All that should be output is the block of lines below from the line with "rewrite nth_error_list_set_eq by" to the line with "(** The requests", both included, exactly as written.

○ ○ ○ ○

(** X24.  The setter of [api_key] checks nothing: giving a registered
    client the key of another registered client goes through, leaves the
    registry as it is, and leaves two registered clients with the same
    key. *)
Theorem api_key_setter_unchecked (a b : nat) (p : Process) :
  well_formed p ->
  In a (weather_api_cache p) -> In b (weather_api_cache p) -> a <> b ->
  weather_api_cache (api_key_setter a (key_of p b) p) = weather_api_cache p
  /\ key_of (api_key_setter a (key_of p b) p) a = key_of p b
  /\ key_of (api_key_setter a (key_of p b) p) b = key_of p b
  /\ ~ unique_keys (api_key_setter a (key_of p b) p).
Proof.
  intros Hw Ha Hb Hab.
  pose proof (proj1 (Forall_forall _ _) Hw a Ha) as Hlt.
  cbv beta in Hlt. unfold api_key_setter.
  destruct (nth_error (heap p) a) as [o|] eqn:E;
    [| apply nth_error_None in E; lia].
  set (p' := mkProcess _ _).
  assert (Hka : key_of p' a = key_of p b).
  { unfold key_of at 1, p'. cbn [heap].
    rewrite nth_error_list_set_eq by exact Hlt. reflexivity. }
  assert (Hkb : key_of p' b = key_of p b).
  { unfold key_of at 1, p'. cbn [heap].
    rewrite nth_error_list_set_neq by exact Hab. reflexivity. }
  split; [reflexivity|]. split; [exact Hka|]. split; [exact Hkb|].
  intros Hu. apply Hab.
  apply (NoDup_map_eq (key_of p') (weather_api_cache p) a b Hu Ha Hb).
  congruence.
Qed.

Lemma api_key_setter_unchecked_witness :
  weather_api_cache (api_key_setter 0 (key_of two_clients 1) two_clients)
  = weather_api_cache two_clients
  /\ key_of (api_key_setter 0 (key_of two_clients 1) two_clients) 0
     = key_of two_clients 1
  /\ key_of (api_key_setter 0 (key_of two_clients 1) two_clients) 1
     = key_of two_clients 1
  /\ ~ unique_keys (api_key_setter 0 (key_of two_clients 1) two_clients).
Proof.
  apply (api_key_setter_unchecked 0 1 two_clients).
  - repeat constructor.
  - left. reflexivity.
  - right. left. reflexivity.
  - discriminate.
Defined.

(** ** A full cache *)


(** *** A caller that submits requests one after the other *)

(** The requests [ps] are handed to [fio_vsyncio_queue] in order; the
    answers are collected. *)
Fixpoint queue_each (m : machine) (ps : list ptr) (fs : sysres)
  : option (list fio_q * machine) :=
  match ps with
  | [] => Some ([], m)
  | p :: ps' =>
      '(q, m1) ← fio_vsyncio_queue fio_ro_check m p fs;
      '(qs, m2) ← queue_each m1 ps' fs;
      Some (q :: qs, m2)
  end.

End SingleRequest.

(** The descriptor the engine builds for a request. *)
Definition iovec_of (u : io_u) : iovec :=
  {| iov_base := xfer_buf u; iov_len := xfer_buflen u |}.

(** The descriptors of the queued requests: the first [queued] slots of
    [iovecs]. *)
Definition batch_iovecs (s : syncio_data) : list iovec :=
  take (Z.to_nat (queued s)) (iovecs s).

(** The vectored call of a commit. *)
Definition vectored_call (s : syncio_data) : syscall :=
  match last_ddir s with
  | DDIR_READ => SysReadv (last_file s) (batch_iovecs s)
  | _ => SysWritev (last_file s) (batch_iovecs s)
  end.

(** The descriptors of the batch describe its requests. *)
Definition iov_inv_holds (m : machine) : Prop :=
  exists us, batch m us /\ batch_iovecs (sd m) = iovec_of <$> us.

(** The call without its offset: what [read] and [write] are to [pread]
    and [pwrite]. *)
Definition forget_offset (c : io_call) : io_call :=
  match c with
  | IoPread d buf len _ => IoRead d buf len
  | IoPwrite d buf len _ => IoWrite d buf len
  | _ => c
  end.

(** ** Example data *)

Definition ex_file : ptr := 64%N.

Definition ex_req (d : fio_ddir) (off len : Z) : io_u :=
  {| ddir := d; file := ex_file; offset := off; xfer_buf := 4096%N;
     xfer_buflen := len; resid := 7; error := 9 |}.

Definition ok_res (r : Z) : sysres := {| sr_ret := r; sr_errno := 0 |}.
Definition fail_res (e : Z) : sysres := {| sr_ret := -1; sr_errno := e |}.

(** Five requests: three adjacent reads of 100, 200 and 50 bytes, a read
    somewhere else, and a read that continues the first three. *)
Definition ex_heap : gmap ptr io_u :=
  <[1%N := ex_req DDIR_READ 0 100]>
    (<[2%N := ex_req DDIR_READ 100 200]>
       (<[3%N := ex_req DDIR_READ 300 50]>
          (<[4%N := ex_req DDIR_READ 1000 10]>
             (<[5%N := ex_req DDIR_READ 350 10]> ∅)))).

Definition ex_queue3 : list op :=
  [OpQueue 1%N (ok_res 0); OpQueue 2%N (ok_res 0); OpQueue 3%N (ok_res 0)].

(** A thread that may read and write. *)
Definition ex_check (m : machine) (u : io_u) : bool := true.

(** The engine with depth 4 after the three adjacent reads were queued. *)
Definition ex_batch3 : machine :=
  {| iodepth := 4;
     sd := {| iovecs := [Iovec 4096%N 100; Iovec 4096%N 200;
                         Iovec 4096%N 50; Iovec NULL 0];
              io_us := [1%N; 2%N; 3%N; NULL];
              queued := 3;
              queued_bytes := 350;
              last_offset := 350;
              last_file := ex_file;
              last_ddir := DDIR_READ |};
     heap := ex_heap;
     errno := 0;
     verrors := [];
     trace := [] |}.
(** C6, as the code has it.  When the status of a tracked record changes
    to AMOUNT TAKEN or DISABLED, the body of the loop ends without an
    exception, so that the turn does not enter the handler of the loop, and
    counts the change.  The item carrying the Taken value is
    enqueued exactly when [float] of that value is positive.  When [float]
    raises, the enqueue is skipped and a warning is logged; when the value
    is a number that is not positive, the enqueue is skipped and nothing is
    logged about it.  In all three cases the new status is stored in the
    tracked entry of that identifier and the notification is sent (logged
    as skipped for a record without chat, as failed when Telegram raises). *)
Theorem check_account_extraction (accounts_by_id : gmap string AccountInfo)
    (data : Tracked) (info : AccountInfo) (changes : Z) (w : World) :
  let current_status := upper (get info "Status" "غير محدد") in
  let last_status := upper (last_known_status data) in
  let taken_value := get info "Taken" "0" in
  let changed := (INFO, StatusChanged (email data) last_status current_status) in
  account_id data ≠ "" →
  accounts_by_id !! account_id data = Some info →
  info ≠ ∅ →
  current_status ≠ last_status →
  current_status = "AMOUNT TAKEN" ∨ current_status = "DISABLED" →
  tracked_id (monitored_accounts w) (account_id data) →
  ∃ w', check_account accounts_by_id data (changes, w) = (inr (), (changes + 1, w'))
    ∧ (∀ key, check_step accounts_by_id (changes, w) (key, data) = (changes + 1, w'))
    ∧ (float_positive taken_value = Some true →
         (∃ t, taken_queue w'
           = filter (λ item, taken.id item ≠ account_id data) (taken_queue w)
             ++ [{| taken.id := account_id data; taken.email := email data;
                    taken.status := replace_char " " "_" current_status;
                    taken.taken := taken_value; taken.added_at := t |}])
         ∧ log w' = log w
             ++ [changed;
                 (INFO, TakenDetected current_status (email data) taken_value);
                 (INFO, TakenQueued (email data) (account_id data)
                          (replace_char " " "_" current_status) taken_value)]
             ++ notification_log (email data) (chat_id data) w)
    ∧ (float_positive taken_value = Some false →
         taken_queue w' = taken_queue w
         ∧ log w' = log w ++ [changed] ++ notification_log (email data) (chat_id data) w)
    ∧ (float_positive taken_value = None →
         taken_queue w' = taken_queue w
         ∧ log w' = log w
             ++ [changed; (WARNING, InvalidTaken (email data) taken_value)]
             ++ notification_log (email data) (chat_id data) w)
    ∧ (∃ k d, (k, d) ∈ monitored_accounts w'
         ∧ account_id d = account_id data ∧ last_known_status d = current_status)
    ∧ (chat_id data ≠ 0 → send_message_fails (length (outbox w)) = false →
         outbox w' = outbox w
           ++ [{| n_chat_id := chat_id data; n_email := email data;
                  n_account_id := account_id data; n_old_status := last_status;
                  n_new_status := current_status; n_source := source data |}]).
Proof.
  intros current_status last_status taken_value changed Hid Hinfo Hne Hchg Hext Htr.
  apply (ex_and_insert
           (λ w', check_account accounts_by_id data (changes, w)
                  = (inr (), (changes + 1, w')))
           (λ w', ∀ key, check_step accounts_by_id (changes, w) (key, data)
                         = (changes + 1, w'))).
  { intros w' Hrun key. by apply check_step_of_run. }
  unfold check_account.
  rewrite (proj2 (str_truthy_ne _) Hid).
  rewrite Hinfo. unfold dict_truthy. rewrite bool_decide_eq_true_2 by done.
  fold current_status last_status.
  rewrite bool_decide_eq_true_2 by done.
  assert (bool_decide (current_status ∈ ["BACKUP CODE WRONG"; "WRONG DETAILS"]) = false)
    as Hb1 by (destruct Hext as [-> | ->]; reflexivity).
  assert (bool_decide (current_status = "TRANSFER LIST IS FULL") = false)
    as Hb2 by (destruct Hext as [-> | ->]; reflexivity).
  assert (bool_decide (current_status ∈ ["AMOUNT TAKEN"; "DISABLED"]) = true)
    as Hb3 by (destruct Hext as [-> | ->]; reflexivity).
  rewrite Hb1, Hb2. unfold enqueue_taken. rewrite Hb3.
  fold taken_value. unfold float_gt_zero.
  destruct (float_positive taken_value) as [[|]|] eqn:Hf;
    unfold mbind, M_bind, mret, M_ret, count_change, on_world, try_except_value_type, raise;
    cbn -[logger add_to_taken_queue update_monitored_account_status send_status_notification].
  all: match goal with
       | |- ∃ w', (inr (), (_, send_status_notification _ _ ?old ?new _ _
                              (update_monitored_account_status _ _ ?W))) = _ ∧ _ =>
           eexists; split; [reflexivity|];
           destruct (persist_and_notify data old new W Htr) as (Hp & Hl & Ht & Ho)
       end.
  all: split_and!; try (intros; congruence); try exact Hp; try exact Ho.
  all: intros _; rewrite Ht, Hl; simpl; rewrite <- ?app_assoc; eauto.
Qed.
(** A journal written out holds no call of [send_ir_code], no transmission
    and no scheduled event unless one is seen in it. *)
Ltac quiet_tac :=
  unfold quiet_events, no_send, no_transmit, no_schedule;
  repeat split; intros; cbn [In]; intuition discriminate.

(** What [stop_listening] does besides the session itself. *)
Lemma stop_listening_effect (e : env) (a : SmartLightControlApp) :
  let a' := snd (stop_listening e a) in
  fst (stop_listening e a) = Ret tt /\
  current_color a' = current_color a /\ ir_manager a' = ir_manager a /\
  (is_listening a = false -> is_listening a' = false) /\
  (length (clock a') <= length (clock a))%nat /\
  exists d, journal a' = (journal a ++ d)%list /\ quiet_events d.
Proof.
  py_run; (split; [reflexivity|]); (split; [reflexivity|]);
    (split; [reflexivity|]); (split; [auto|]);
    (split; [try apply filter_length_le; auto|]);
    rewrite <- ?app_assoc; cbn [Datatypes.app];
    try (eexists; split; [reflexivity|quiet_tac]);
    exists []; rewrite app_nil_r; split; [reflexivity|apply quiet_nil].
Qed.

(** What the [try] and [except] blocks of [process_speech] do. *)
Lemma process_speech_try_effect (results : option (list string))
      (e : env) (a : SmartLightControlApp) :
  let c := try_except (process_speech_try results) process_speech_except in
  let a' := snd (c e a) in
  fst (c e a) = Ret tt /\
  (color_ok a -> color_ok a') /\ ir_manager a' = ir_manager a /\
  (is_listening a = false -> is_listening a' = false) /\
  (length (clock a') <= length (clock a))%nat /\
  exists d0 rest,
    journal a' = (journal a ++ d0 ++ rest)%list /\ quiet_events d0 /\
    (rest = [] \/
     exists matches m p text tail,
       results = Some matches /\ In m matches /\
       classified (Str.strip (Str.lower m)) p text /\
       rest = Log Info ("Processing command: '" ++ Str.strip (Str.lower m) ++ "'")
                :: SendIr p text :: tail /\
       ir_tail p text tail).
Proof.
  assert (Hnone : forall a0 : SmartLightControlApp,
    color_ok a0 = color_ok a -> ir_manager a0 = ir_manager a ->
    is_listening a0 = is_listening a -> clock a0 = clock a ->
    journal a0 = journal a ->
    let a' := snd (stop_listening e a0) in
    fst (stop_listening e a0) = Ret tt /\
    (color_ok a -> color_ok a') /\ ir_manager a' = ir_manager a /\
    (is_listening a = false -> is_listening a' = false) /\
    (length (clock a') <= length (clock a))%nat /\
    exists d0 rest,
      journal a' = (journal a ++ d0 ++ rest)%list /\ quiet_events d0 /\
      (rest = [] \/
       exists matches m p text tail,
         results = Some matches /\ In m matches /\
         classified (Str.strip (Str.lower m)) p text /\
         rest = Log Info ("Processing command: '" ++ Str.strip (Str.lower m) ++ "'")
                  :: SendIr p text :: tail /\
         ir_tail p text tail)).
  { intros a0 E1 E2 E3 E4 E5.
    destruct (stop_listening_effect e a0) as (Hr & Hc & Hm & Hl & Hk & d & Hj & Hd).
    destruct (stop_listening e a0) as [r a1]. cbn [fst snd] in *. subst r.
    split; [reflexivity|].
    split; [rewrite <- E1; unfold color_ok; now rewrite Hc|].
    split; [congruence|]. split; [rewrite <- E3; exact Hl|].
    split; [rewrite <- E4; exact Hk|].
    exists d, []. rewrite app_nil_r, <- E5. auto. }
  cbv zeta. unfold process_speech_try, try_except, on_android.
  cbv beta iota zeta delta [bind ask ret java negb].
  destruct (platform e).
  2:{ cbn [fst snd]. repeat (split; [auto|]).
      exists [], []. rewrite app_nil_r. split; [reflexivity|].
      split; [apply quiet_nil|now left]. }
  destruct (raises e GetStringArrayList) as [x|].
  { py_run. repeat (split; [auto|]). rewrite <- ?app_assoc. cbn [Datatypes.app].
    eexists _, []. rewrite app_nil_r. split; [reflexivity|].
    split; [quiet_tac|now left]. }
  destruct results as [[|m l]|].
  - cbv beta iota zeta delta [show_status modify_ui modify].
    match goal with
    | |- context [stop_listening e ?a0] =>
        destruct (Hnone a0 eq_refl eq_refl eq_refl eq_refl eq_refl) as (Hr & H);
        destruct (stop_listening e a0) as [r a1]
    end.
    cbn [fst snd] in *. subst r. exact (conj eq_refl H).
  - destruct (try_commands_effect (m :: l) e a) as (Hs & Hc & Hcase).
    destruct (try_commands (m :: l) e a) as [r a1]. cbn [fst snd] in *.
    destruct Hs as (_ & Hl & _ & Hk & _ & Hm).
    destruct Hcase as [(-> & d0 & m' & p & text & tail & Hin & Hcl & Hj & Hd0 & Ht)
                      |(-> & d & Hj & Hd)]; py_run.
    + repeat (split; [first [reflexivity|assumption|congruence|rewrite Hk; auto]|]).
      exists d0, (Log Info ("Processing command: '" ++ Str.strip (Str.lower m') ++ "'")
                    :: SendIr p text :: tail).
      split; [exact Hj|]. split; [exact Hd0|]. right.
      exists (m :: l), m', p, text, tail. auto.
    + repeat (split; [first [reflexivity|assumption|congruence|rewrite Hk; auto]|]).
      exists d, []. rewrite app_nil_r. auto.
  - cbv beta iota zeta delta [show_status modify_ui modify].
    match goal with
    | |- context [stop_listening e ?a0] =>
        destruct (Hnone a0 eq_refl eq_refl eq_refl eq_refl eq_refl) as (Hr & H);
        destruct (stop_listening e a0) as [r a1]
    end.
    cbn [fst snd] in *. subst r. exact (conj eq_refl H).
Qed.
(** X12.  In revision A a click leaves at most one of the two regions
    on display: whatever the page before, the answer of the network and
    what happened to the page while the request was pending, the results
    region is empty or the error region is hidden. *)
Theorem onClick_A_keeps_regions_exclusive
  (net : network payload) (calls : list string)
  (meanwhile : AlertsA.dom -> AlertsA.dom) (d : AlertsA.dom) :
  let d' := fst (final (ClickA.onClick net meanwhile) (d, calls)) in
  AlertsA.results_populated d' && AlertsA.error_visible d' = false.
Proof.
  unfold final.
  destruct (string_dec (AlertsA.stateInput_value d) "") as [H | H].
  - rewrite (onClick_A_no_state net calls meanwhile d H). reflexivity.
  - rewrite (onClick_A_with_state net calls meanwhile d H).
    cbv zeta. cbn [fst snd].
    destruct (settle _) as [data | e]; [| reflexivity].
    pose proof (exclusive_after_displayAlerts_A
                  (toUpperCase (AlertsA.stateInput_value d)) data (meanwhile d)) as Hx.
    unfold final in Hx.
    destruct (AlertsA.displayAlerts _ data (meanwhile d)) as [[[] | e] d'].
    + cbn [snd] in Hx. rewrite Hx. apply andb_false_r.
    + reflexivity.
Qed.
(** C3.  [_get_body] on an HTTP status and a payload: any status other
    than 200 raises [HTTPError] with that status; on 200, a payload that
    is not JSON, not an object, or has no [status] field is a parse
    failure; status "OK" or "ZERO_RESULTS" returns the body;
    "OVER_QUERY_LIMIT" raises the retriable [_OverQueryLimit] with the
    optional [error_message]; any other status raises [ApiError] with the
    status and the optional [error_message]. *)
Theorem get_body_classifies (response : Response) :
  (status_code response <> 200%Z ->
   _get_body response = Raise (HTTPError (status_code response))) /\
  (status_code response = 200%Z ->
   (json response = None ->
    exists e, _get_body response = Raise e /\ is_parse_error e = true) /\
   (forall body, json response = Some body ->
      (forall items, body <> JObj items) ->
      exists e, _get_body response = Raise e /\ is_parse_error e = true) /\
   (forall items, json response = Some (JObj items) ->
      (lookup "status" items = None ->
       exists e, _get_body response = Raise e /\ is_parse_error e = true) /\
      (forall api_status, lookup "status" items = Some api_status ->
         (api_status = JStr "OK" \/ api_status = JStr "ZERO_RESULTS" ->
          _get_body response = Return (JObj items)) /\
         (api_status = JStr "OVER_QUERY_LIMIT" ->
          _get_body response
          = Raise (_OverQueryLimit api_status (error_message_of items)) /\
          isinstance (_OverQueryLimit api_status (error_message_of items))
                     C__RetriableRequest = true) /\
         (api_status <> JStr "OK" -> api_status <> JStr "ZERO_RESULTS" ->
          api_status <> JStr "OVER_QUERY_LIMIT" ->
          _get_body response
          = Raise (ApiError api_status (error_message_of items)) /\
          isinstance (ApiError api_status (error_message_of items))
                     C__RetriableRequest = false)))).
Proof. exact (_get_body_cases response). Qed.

○ ○ ○ ○

RESULT »
    rewrite nth_error_list_set_eq by exact Hlt. reflexivity. }
  assert (Hkb : key_of p' b = key_of p b).
  { unfold key_of at 1, p'. cbn [heap].
    rewrite nth_error_list_set_neq by exact Hab. reflexivity. }
  split; [reflexivity|]. split; [exact Hka|]. split; [exact Hkb|].
  intros Hu. apply Hab.
  apply (NoDup_map_eq (key_of p') (weather_api_cache p) a b Hu Ha Hb).
  congruence.
Qed.

Lemma api_key_setter_unchecked_witness :
  weather_api_cache (api_key_setter 0 (key_of two_clients 1) two_clients)
  = weather_api_cache two_clients
  /\ key_of (api_key_setter 0 (key_of two_clients 1) two_clients) 0
     = key_of two_clients 1
  /\ key_of (api_key_setter 0 (key_of two_clients 1) two_clients) 1
     = key_of two_clients 1
  /\ ~ unique_keys (api_key_setter 0 (key_of two_clients 1) two_clients).
Proof.
  apply (api_key_setter_unchecked 0 1 two_clients).
  - repeat constructor.
  - left. reflexivity.
  - right. left. reflexivity.
  - discriminate.
Defined.

(** ** A full cache *)


(** *** A caller that submits requests one after the other *)

(** The requests [ps] are handed to [fio_vsyncio_queue] in order; the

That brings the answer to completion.